(Data items)
------------------------------------------------------------------------

(* ===== verification/Iterator.v ===== *)
(** Iterators over a snapshot: src/src/db/iterator_impl.h and iterator_impl.cc.
    The raw iterator is a stack of nodes that refines a cursor on the sorted
    list of entries; the prefix iterators are built on it. *)
From S2P Require Import Prelude Slice RBTree Node Proto PersistentTree Delta.

Inductive Direction : Type := Forward | Reverse.

#[export] Instance Direction_eq_dec : EqDecision Direction.
Proof. solve_decision. Defined.

(** [it_root] is [snapshot_->root]; [it_trace] the trace of the innermost
    [IteratorTraceApplier] alive; [dir] is not set by the constructor. *)
Record RawIteratorImpl : Type := mkRawIterator {
  stack_ : list loc;
  dir : option Direction;
  it_root : NodePtr;
  it_trace : list NodeAddress;
}.

Definition new_raw_iterator (root : NodePtr) : RawIteratorImpl := mkRawIterator [] None root [].

Definition with_stack (s : list loc) (it : RawIteratorImpl) : RawIteratorImpl :=
  mkRawIterator s (dir it) (it_root it) (it_trace it).
Definition with_dir (d : Direction) (it : RawIteratorImpl) : RawIteratorImpl :=
  mkRawIterator (stack_ it) (Some d) (it_root it) (it_trace it).
Definition with_it_root (p : NodePtr) (it : RawIteratorImpl) : RawIteratorImpl :=
  mkRawIterator (stack_ it) (dir it) p (it_trace it).
Definition with_it_trace (tr : list NodeAddress) (it : RawIteratorImpl) : RawIteratorImpl :=
  mkRawIterator (stack_ it) (dir it) (it_root it) tr.

Section iterator.
Context {W : Type} `{NodeStore W} `{SliceCompare}.

Definition IM : Type -> Type := M (W * RawIteratorImpl).

Definition itm {A} (m : TM A) : IM A :=
  zoom (fun '(w, it) => (w, it_trace it)) (fun '(w, tr) '(_, it) => (w, with_it_trace tr it)) m.

Definition get_it : IM RawIteratorImpl := '(_, it) ← get; mret it.
Definition set_it (f : RawIteratorImpl -> RawIteratorImpl) : IM unit := modify (fun '(w, it) => (w, f it)).

(** An [IteratorTraceApplier] around a call: a trace of its own, handed to the
    cache when the call returns. *)
Definition IteratorTraceApplier {A} (m : IM A) : IM A :=
  it ← get_it;
  let outer := it_trace it in
  set_it (with_it_trace []);;
  a ← m;
  modify (fun '(w, it) => (ns_update_lru (it_trace it) w, with_it_trace outer it));;
  mret a.

Definition Valid : IM bool := it ← get_it; mret (negb (bool_decide (stack_ it = []))).

Definition push (x : loc) : IM unit := set_it (fun it => with_stack (x :: stack_ it) it).

Definition snapshot_root : IM loc :=
  it ← get_it;
  '(x, p) ← itm (ref (it_root it));
  set_it (with_it_root p);;
  mret x.

(** All the way to one side, pushing every node. *)
Fixpoint push_spine (fuel : nat) (s : side) (node : loc) : IM unit :=
  match fuel with
  | O => no_fuel
  | S fuel =>
    if decide (node = Nil) then mret tt
    else
      push node;;
      next ← itm (ref_child s node);
      push_spine fuel s next
  end.

Definition SeekToFirst (fuel : nat) : IM unit :=
  IteratorTraceApplier (
  set_it (with_stack []);;
  node ← snapshot_root;
  push_spine fuel SideL node;;
  set_it (with_dir Forward)).

Definition SeekToLast (fuel : nat) : IM unit :=
  IteratorTraceApplier (
  set_it (with_stack []);;
  node ← snapshot_root;
  push_spine fuel SideR node;;
  set_it (with_dir Reverse)).

(** The search loops: [keep] is the side whose descents push the node. *)
Fixpoint seek_loop (fuel : nat) (keep : side) (key : string) (node : loc) : IM unit :=
  match fuel with
  | O => no_fuel
  | S fuel =>
    if decide (node = Nil) then mret tt
    else
      k ← itm (node_key node);
      let cmp := slice_compare key k in
      if cmp =? 0 then push node
      else
        let s := if cmp <? 0 then SideL else SideR in
        (if decide (s = keep) then push node else mret tt);;
        next ← itm (ref_child s node);
        seek_loop fuel keep key next
  end.

(** [assert(stack_.empty() || test (stack_.top()->key().compare(key)))] *)
Definition assert_top (test : Z -> bool) (key : string) : IM unit :=
  it ← get_it;
  match stack_ it with
  | [] => mret tt
  | x :: _ => k ← itm (node_key x); assert_that (test (slice_compare k key))
  end.

Definition Seek (fuel : nat) (key : string) : IM unit :=
  IteratorTraceApplier (
  set_it (with_stack []);;
  node ← snapshot_root;
  seek_loop fuel SideL key node;;
  assert_top (fun c => 0 <=? c) key;;
  set_it (with_dir Forward)).

Definition SeekForward (fuel : nat) (key : string) : IM unit :=
  IteratorTraceApplier (
  set_it (with_stack []);;
  node ← snapshot_root;
  seek_loop fuel SideL key node;;
  assert_top (fun c => c =? 0) key;;
  set_it (with_dir Forward)).

Definition SeekPrevious (fuel : nat) (key : string) : IM unit :=
  IteratorTraceApplier (
  set_it (with_stack []);;
  node ← snapshot_root;
  seek_loop fuel SideR key node;;
  assert_top (fun c => c =? 0) key;;
  set_it (with_dir Reverse)).

Definition top : IM loc :=
  it ← get_it;
  match stack_ it with [] => fail | x :: _ => mret x end.

Definition key : IM string := x ← top; itm (node_key x).
Definition value : IM string := x ← top; itm (node_val x).

(** [Next] and [Prev] mirror each other: leave the top on side [s], after turning
    the iterator round if it was going the other way. *)
Definition advance_to (fuel : nat) (s : side) (other d : Direction) (turn : string -> IM unit) : IM unit :=
  IteratorTraceApplier (
  top;;
  it ← get_it;
  (if decide (dir it = Some other) then
     k ← key;
     turn k;;
     it ← get_it;
     assert_that (bool_decide (dir it = Some d))
   else mret tt);;
  x ← top;
  node ← itm (ref_child s x);
  set_it (fun it => with_stack (tail (stack_ it)) it);;
  push_spine fuel (flip s) node).

Definition Next (fuel : nat) : IM unit := advance_to fuel SideR Reverse Forward (SeekForward fuel).
Definition Prev (fuel : nat) : IM unit := advance_to fuel SideL Forward Reverse (SeekPrevious fuel).

(** ** Prefix iterators *)

(** [key.size() > n && key[n] == '\0' && memcmp(key, prefix, n) == 0] *)
Definition in_prefix (prefix k : string) : bool :=
  (String.length prefix <? String.length k)%nat &&
  match String.get (String.length prefix) k with
  | Some c => bool_decide (c = Ascii.zero) && bool_decide (substring 0 (String.length prefix) k = prefix)
  | None => false
  end.

Definition Prefix_Valid (prefix : string) : IM bool :=
  v ← Valid;
  if (v : bool) then k ← key; mret (in_prefix prefix k) else mret false.

Definition Prefix_SeekToFirst (fuel : nat) (prefix : string) : IM unit := Seek fuel prefix.

Definition Prefix_SeekToLast (fuel : nat) (prefix : string) : IM unit :=
  let past := (prefix ++ String Ascii.one "")%string in
  Seek fuel past;;
  v ← Prefix_Valid prefix;
  if (v : bool) then Prev fuel else SeekToLast fuel.

Definition Prefix_Seek (fuel : nat) (prefix target : string) : IM unit :=
  Seek fuel (prefix_string prefix target).

(** [key.remove_prefix(prefix_.size() + 1)], on a valid position *)
Definition Filtered_key (prefix : string) : IM string :=
  k ← key;
  let n := (String.length prefix + 1)%nat in
  mret (substring n (String.length k - n) k).
End iterator.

------------------------------------------------------------------------

#### [Work required]
All the records, from the first line to the last: repeat them exactly.

#### [Answer to this task]
(* ===== verification/Iterator.v ===== *)
(** Iterators over a snapshot: src/src/db/iterator_impl.h and iterator_impl.cc.
    The raw iterator is a stack of nodes that refines a cursor on the sorted
    list of entries; the prefix iterators are built on it. *)
From S2P Require Import Prelude Slice RBTree Node Proto PersistentTree Delta.

Inductive Direction : Type := Forward | Reverse.

#[export] Instance Direction_eq_dec : EqDecision Direction.
Proof. solve_decision. Defined.

(** [it_root] is [snapshot_->root]; [it_trace] the trace of the innermost
    [IteratorTraceApplier] alive; [dir] is not set by the constructor. *)
Record RawIteratorImpl : Type := mkRawIterator {
  stack_ : list loc;
  dir : option Direction;
  it_root : NodePtr;
  it_trace : list NodeAddress;
}.

Definition new_raw_iterator (root : NodePtr) : RawIteratorImpl := mkRawIterator [] None root [].

Definition with_stack (s : list loc) (it : RawIteratorImpl) : RawIteratorImpl :=
  mkRawIterator s (dir it) (it_root it) (it_trace it).
Definition with_dir (d : Direction) (it : RawIteratorImpl) : RawIteratorImpl :=
  mkRawIterator (stack_ it) (Some d) (it_root it) (it_trace it).
Definition with_it_root (p : NodePtr) (it : RawIteratorImpl) : RawIteratorImpl :=
  mkRawIterator (stack_ it) (dir it) p (it_trace it).
Definition with_it_trace (tr : list NodeAddress) (it : RawIteratorImpl) : RawIteratorImpl :=
  mkRawIterator (stack_ it) (dir it) (it_root it) tr.

Section iterator.
Context {W : Type} `{NodeStore W} `{SliceCompare}.

Definition IM : Type -> Type := M (W * RawIteratorImpl).

Definition itm {A} (m : TM A) : IM A :=
  zoom (fun '(w, it) => (w, it_trace it)) (fun '(w, tr) '(_, it) => (w, with_it_trace tr it)) m.

Definition get_it : IM RawIteratorImpl := '(_, it) ← get; mret it.
Definition set_it (f : RawIteratorImpl -> RawIteratorImpl) : IM unit := modify (fun '(w, it) => (w, f it)).

(** An [IteratorTraceApplier] around a call: a trace of its own, handed to the
    cache when the call returns. *)
Definition IteratorTraceApplier {A} (m : IM A) : IM A :=
  it ← get_it;
  let outer := it_trace it in
  set_it (with_it_trace []);;
  a ← m;
  modify (fun '(w, it) => (ns_update_lru (it_trace it) w, with_it_trace outer it));;
  mret a.

Definition Valid : IM bool := it ← get_it; mret (negb (bool_decide (stack_ it = []))).

Definition push (x : loc) : IM unit := set_it (fun it => with_stack (x :: stack_ it) it).

Definition snapshot_root : IM loc :=
  it ← get_it;
  '(x, p) ← itm (ref (it_root it));
  set_it (with_it_root p);;
  mret x.

(** All the way to one side, pushing every node. *)
Fixpoint push_spine (fuel : nat) (s : side) (node : loc) : IM unit :=
  match fuel with
  | O => no_fuel
  | S fuel =>
    if decide (node = Nil) then mret tt
    else
      push node;;
      next ← itm (ref_child s node);
      push_spine fuel s next
  end.

Definition SeekToFirst (fuel : nat) : IM unit :=
  IteratorTraceApplier (
  set_it (with_stack []);;
  node ← snapshot_root;
  push_spine fuel SideL node;;
  set_it (with_dir Forward)).

Definition SeekToLast (fuel : nat) : IM unit :=
  IteratorTraceApplier (
  set_it (with_stack []);;
  node ← snapshot_root;
  push_spine fuel SideR node;;
  set_it (with_dir Reverse)).

(** The search loops: [keep] is the side whose descents push the node. *)
Fixpoint seek_loop (fuel : nat) (keep : side) (key : string) (node : loc) : IM unit :=
  match fuel with
  | O => no_fuel
  | S fuel =>
    if decide (node = Nil) then mret tt
    else
      k ← itm (node_key node);
      let cmp := slice_compare key k in
      if cmp =? 0 then push node
      else
        let s := if cmp <? 0 then SideL else SideR in
        (if decide (s = keep) then push node else mret tt);;
        next ← itm (ref_child s node);
        seek_loop fuel keep key next
  end.

(** [assert(stack_.empty() || test (stack_.top()->key().compare(key)))] *)
Definition assert_top (test : Z -> bool) (key : string) : IM unit :=
  it ← get_it;
  match stack_ it with
  | [] => mret tt
  | x :: _ => k ← itm (node_key x); assert_that (test (slice_compare k key))
  end.

Definition Seek (fuel : nat) (key : string) : IM unit :=
  IteratorTraceApplier (
  set_it (with_stack []);;
  node ← snapshot_root;
  seek_loop fuel SideL key node;;
  assert_top (fun c => 0 <=? c) key;;
  set_it (with_dir Forward)).

Definition SeekForward (fuel : nat) (key : string) : IM unit :=
  IteratorTraceApplier (
  set_it (with_stack []);;
  node ← snapshot_root;
  seek_loop fuel SideL key node;;
  assert_top (fun c => c =? 0) key;;
  set_it (with_dir Forward)).

Definition SeekPrevious (fuel : nat) (key : string) : IM unit :=
  IteratorTraceApplier (
  set_it (with_stack []);;
  node ← snapshot_root;
  seek_loop fuel SideR key node;;
  assert_top (fun c => c =? 0) key;;
  set_it (with_dir Reverse)).

Definition top : IM loc :=
  it ← get_it;
  match stack_ it with [] => fail | x :: _ => mret x end.

Definition key : IM string := x ← top; itm (node_key x).
Definition value : IM string := x ← top; itm (node_val x).

(** [Next] and [Prev] mirror each other: leave the top on side [s], after turning
    the iterator round if it was going the other way. *)
Definition advance_to (fuel : nat) (s : side) (other d : Direction) (turn : string -> IM unit) : IM unit :=
  IteratorTraceApplier (
  top;;
  it ← get_it;
  (if decide (dir it = Some other) then
     k ← key;
     turn k;;
     it ← get_it;
     assert_that (bool_decide (dir it = Some d))
   else mret tt);;
  x ← top;
  node ← itm (ref_child s x);
  set_it (fun it => with_stack (tail (stack_ it)) it);;
  push_spine fuel (flip s) node).

Definition Next (fuel : nat) : IM unit := advance_to fuel SideR Reverse Forward (SeekForward fuel).
Definition Prev (fuel : nat) : IM unit := advance_to fuel SideL Forward Reverse (SeekPrevious fuel).

(** ** Prefix iterators *)

(** [key.size() > n && key[n] == '\0' && memcmp(key, prefix, n) == 0] *)
Definition in_prefix (prefix k : string) : bool :=
  (String.length prefix <? String.length k)%nat &&
  match String.get (String.length prefix) k with
  | Some c => bool_decide (c = Ascii.zero) && bool_decide (substring 0 (String.length prefix) k = prefix)
  | None => false
  end.

Definition Prefix_Valid (prefix : string) : IM bool :=
  v ← Valid;
  if (v : bool) then k ← key; mret (in_prefix prefix k) else mret false.

Definition Prefix_SeekToFirst (fuel : nat) (prefix : string) : IM unit := Seek fuel prefix.

Definition Prefix_SeekToLast (fuel : nat) (prefix : string) : IM unit :=
  let past := (prefix ++ String Ascii.one "")%string in
  Seek fuel past;;
  v ← Prefix_Valid prefix;
  if (v : bool) then Prev fuel else SeekToLast fuel.

Definition Prefix_Seek (fuel : nat) (prefix target : string) : IM unit :=
  Seek fuel (prefix_string prefix target).

(** [key.remove_prefix(prefix_.size() + 1)], on a valid position *)
Definition Filtered_key (prefix : string) : IM string :=
  k ← key;
  let n := (String.length prefix + 1)%nat in
  mret (substring n (String.length k - n) k).
End iterator.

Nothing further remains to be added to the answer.